== Task item ==
From the records below, copy out exactly the lines from the one containing "Proof. intros [Hn" to the one containing "Inductive step (b", both included. Add nothing else.

Supplied entries Block Start

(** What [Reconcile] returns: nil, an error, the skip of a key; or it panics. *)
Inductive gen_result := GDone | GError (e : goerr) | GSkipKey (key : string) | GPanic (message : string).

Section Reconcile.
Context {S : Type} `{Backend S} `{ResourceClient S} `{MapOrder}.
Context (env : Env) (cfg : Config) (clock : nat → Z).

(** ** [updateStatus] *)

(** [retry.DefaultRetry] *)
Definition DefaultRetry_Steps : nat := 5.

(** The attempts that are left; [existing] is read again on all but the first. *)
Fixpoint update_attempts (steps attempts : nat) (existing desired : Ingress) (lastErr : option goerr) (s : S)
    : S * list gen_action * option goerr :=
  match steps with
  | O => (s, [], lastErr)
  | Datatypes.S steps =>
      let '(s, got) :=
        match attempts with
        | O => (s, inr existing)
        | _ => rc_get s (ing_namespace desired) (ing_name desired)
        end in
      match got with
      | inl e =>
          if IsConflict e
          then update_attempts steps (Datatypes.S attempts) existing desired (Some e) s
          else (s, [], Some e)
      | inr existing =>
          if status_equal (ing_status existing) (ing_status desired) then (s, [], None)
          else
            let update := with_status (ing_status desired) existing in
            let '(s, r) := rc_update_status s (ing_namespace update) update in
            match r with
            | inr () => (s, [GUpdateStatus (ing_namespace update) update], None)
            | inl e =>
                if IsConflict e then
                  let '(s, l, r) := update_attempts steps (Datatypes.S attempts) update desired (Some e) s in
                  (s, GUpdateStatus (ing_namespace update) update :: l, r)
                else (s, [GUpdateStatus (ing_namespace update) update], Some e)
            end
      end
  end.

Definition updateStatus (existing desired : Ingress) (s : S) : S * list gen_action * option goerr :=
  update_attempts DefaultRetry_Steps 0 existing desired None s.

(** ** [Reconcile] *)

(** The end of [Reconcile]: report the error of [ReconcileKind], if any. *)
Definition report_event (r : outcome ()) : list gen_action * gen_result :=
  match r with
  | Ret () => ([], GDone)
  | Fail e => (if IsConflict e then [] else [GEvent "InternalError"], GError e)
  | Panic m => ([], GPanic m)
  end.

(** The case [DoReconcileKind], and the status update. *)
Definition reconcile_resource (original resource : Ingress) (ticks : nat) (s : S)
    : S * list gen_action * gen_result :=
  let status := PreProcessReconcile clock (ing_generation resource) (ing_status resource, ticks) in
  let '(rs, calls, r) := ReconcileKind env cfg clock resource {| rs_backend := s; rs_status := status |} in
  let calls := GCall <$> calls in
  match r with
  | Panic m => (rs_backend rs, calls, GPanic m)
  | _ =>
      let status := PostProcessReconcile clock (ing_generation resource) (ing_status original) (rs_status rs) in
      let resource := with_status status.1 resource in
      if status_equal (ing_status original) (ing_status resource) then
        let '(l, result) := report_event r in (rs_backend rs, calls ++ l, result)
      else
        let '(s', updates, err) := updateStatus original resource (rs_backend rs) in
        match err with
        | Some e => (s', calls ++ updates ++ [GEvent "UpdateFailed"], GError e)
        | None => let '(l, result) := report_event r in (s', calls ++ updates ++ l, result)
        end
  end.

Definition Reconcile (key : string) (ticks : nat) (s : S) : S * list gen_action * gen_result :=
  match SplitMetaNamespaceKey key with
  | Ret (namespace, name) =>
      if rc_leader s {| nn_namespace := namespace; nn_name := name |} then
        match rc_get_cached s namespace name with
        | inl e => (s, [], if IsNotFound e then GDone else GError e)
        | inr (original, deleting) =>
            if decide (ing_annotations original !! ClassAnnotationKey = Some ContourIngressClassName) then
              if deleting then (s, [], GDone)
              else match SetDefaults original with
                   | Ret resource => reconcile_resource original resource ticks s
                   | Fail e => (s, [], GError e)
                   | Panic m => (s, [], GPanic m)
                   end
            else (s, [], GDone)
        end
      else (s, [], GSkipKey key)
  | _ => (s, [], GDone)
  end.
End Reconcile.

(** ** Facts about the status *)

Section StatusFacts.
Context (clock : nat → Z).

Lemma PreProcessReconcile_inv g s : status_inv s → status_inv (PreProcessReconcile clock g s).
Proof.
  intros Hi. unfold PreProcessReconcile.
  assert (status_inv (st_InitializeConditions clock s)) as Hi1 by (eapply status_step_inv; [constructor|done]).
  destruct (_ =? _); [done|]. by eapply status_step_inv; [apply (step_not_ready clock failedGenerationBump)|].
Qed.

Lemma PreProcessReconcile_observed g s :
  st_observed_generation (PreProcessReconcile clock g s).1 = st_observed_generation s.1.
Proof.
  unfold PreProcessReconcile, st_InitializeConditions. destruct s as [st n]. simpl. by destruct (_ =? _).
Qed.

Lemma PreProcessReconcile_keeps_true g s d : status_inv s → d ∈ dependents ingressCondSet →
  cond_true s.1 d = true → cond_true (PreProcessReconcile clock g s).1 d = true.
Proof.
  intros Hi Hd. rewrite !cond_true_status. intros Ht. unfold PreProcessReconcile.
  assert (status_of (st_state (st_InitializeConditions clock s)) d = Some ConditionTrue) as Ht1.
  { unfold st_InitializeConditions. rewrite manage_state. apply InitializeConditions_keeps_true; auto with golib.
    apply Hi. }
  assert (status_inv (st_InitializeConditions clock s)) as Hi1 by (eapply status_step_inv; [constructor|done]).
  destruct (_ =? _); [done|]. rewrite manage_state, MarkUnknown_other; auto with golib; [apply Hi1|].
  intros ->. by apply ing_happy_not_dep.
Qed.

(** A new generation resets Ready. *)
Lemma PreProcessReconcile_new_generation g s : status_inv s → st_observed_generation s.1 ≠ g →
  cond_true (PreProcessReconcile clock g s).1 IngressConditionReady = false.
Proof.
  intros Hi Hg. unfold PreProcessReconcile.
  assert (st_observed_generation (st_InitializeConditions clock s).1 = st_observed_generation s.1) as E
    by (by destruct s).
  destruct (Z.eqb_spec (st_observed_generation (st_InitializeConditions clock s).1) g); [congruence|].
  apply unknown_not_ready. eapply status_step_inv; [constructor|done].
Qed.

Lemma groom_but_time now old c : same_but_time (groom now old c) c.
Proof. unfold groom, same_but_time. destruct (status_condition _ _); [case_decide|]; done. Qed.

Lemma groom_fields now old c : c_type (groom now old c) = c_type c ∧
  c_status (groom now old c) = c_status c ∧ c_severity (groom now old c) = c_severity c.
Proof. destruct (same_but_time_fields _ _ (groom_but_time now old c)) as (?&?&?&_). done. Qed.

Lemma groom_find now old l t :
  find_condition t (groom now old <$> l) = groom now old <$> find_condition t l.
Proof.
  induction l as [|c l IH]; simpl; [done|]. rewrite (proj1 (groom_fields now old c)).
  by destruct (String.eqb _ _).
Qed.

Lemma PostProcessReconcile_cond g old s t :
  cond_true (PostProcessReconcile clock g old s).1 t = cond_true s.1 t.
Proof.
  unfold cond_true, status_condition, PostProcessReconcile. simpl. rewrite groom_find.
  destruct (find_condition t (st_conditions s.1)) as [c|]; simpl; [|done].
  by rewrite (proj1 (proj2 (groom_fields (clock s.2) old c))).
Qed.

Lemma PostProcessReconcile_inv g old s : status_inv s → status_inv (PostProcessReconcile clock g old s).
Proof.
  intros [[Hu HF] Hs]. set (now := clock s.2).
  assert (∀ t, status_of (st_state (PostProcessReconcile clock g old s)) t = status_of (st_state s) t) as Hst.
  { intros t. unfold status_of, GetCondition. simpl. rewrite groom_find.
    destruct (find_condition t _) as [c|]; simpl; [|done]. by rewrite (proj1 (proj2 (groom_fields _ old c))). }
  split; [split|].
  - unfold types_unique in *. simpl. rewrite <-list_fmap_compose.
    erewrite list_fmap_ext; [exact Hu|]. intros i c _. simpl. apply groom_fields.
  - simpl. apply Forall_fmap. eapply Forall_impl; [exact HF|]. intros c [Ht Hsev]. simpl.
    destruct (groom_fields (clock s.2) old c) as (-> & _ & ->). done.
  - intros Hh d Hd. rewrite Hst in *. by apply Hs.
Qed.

Supplied entries Block End
Supplied entries Block Start

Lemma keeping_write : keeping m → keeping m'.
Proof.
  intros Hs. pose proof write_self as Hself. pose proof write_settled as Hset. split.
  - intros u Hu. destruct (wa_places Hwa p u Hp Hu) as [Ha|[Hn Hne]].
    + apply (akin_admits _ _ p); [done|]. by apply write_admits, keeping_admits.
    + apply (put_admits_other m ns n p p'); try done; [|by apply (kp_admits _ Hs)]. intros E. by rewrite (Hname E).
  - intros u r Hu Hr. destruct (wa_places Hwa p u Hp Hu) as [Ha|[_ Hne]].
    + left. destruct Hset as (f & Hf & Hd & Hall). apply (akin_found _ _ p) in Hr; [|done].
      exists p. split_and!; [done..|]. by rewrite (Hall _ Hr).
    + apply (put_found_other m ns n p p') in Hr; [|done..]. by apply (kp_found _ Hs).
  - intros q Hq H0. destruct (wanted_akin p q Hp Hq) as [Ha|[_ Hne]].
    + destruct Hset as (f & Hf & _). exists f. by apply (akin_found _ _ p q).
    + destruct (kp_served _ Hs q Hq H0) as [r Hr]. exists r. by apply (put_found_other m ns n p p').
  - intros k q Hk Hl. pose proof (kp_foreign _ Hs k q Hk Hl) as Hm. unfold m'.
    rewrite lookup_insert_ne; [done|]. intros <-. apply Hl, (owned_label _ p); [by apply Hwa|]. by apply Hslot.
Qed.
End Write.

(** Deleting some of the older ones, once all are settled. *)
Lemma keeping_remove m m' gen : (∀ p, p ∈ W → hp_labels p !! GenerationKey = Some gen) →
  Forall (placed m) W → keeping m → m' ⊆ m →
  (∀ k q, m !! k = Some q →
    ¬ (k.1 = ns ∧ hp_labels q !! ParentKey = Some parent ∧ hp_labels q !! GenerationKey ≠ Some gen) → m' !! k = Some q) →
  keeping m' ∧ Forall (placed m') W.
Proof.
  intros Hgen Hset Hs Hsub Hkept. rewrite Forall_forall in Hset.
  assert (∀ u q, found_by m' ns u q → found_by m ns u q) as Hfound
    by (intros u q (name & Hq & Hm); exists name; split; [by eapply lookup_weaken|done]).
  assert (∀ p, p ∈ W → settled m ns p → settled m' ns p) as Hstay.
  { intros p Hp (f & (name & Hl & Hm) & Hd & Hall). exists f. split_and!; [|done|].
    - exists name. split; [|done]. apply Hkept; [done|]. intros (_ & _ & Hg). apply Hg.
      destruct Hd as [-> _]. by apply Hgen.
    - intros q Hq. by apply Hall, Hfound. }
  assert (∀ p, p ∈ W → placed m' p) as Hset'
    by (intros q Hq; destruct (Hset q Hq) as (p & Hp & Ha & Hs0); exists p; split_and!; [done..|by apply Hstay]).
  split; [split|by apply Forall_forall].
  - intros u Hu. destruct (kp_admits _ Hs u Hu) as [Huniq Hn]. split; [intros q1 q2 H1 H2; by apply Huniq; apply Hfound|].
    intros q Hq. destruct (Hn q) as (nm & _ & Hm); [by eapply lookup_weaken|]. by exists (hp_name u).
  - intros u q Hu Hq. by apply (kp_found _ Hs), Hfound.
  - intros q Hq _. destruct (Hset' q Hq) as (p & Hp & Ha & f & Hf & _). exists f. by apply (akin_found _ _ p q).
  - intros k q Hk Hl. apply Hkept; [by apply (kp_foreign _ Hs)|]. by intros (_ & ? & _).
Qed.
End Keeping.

Supplied entries Block End
Supplied entries Block Start

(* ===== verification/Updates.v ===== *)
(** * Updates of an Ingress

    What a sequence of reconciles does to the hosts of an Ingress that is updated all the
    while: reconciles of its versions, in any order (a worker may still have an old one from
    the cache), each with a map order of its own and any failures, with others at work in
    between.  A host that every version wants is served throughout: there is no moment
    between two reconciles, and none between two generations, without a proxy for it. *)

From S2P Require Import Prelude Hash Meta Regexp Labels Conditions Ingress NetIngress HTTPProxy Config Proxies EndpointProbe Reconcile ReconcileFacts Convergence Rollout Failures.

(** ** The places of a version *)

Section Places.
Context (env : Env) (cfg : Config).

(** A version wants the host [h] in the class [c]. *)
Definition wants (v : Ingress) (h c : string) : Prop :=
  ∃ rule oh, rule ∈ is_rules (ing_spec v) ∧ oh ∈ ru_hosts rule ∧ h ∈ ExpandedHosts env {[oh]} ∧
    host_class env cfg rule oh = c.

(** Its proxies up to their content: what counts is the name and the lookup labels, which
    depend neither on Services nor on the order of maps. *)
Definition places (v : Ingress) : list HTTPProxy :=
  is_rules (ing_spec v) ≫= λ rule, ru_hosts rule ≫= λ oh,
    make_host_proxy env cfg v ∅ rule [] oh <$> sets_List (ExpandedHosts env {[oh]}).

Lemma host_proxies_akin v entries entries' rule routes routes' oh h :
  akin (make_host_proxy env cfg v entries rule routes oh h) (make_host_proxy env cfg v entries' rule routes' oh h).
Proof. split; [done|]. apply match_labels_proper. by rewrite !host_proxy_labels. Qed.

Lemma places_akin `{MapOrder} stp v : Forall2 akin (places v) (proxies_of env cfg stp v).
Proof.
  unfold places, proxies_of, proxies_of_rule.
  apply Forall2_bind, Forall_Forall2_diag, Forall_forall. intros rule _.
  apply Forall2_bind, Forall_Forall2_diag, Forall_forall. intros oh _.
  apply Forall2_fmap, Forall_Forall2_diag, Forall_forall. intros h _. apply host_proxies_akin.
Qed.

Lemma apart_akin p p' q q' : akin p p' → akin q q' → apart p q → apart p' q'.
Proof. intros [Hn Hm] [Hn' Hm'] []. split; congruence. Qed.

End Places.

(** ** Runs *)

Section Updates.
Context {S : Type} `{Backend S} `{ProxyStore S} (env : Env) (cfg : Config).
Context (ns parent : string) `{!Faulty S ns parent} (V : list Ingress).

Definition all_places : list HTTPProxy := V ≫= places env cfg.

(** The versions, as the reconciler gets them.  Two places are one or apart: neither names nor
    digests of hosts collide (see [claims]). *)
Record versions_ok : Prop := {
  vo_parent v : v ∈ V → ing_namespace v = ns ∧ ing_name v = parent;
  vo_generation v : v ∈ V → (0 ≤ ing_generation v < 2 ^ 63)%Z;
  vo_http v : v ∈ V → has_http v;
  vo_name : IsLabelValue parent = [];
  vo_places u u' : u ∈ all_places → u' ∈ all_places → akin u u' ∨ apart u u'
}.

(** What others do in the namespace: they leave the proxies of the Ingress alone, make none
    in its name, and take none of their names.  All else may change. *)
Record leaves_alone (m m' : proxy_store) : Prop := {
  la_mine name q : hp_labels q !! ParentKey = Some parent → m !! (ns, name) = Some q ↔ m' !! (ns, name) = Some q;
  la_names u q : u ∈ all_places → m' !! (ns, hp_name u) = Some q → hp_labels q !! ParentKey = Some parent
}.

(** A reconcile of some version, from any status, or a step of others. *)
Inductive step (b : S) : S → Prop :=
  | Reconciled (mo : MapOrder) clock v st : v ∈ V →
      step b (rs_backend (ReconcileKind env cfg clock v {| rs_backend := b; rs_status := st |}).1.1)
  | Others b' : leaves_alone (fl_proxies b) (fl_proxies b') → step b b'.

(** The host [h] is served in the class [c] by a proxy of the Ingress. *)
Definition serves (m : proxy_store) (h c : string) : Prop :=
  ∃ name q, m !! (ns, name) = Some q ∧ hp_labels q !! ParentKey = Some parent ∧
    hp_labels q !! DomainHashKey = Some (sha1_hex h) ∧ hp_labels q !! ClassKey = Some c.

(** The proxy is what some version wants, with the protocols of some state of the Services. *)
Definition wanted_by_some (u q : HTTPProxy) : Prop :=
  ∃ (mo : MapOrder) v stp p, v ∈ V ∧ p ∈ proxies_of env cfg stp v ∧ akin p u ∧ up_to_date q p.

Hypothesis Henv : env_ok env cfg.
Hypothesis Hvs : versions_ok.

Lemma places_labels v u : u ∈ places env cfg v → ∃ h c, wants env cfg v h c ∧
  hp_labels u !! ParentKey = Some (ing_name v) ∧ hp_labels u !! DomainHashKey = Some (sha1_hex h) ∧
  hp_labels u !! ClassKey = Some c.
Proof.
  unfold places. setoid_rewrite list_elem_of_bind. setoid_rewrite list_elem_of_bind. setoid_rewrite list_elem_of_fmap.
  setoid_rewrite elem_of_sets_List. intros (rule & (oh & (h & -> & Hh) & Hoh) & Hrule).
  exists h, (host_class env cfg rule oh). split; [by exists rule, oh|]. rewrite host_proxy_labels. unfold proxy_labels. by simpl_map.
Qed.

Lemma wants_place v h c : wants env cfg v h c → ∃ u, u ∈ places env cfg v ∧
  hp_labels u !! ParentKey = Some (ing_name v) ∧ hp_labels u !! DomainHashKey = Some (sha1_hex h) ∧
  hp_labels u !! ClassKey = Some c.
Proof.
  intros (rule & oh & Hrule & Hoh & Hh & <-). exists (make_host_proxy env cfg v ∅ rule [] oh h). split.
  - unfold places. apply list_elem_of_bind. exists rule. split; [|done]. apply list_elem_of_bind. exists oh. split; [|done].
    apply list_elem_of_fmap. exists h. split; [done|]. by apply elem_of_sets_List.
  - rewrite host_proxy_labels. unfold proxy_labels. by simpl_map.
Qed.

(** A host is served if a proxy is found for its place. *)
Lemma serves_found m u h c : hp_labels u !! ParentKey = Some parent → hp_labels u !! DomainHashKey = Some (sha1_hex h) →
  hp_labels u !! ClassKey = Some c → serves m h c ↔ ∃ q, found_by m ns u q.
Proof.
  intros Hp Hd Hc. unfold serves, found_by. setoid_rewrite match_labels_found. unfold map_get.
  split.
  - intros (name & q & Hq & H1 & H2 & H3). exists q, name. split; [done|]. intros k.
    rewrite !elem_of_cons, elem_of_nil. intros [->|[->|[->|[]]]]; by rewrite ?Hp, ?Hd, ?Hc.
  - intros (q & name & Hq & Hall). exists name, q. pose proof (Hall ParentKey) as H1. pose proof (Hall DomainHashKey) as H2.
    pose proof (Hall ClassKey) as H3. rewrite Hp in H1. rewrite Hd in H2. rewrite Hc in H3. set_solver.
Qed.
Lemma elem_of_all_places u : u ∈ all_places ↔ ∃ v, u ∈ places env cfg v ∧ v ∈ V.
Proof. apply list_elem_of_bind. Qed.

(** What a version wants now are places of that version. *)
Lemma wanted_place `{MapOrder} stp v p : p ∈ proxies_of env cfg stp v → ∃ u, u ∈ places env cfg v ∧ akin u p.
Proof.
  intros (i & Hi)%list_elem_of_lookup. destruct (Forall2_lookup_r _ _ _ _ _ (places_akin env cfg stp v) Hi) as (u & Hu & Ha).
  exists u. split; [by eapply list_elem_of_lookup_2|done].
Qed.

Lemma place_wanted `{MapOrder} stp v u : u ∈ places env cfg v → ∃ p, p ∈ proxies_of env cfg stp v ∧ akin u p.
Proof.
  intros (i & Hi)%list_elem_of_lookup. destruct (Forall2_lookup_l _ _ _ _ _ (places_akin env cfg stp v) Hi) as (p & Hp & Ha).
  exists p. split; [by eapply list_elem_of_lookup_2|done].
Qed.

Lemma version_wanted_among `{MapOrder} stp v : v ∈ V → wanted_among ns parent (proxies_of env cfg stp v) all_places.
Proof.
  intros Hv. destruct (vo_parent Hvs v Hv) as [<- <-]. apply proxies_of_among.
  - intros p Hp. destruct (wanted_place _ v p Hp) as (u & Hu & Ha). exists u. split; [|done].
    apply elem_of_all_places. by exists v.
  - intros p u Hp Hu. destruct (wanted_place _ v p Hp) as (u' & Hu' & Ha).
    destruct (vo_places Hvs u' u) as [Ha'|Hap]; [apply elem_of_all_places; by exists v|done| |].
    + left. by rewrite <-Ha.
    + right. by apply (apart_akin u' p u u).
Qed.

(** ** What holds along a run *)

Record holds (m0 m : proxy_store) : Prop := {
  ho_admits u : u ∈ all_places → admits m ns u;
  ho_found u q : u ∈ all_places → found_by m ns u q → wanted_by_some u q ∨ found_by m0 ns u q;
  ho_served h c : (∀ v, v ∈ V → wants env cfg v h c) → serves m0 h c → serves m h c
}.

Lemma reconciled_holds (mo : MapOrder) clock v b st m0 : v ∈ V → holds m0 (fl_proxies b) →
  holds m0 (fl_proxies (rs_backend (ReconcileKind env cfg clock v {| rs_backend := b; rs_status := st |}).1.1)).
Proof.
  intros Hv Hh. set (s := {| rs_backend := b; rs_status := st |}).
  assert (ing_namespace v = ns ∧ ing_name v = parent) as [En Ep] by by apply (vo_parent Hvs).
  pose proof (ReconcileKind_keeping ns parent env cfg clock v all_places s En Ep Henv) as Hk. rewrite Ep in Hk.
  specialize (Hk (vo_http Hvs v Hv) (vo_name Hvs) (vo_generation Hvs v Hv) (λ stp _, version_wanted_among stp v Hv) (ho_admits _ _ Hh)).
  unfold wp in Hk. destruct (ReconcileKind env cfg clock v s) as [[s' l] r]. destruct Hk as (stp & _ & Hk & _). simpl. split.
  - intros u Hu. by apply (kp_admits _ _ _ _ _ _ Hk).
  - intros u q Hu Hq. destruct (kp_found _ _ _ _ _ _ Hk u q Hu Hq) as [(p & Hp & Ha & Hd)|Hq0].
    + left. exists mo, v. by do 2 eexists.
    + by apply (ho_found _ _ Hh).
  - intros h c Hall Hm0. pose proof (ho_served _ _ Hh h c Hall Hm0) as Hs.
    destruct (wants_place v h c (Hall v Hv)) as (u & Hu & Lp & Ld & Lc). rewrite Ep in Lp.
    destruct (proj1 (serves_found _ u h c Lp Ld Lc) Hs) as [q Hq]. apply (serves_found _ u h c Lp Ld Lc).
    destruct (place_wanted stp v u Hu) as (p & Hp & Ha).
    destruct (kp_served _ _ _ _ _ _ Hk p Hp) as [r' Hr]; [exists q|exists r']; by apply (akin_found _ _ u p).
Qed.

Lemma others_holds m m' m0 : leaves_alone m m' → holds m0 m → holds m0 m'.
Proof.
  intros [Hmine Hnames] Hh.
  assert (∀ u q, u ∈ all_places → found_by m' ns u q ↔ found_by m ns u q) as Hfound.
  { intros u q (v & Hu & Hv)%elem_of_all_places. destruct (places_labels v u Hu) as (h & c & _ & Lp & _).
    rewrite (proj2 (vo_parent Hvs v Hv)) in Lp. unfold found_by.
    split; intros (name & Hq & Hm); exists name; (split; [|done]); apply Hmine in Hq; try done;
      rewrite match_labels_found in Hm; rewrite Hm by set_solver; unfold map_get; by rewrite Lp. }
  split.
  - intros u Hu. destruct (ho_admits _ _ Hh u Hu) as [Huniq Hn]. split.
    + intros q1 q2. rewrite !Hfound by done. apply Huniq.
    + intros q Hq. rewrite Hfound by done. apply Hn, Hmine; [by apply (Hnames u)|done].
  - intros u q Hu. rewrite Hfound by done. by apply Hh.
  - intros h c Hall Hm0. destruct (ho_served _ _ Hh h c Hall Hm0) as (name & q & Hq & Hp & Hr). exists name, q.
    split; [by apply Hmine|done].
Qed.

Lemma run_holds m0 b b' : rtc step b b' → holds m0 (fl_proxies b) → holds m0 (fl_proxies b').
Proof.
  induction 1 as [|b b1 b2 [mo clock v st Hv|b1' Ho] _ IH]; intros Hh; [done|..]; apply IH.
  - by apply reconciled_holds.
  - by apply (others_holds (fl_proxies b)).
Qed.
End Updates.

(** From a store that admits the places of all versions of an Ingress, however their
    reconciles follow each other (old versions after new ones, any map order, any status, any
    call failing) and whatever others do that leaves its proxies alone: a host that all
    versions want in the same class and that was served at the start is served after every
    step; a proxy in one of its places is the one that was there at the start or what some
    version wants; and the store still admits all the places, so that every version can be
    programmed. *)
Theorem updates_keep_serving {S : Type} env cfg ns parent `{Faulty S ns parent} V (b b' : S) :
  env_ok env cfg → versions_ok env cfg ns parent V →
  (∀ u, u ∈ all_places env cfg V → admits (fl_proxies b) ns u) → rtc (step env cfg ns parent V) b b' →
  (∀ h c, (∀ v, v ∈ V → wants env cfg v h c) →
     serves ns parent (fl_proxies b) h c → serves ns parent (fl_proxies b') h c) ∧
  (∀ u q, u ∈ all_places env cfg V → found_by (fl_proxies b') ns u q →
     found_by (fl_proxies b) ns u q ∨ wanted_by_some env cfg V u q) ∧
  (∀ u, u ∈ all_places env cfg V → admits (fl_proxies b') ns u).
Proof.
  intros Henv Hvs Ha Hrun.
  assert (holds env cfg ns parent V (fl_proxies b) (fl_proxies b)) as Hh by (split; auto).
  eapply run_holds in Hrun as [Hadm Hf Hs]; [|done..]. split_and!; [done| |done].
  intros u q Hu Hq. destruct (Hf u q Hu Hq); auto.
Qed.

Supplied entries Block End

== Exercise response ==
Proof. intros [Hn Hm] [Hn' Hm'] []. split; congruence. Qed.

End Places.

(** ** Runs *)

Section Updates.
Context {S : Type} `{Backend S} `{ProxyStore S} (env : Env) (cfg : Config).
Context (ns parent : string) `{!Faulty S ns parent} (V : list Ingress).

Definition all_places : list HTTPProxy := V ≫= places env cfg.

(** The versions, as the reconciler gets them.  Two places are one or apart: neither names nor
    digests of hosts collide (see [claims]). *)
Record versions_ok : Prop := {
  vo_parent v : v ∈ V → ing_namespace v = ns ∧ ing_name v = parent;
  vo_generation v : v ∈ V → (0 ≤ ing_generation v < 2 ^ 63)%Z;
  vo_http v : v ∈ V → has_http v;
  vo_name : IsLabelValue parent = [];
  vo_places u u' : u ∈ all_places → u' ∈ all_places → akin u u' ∨ apart u u'
}.

(** What others do in the namespace: they leave the proxies of the Ingress alone, make none
    in its name, and take none of their names.  All else may change. *)
Record leaves_alone (m m' : proxy_store) : Prop := {
  la_mine name q : hp_labels q !! ParentKey = Some parent → m !! (ns, name) = Some q ↔ m' !! (ns, name) = Some q;
  la_names u q : u ∈ all_places → m' !! (ns, hp_name u) = Some q → hp_labels q !! ParentKey = Some parent
}.

(** A reconcile of some version, from any status, or a step of others. *)
Inductive step (b : S) : S → Prop :=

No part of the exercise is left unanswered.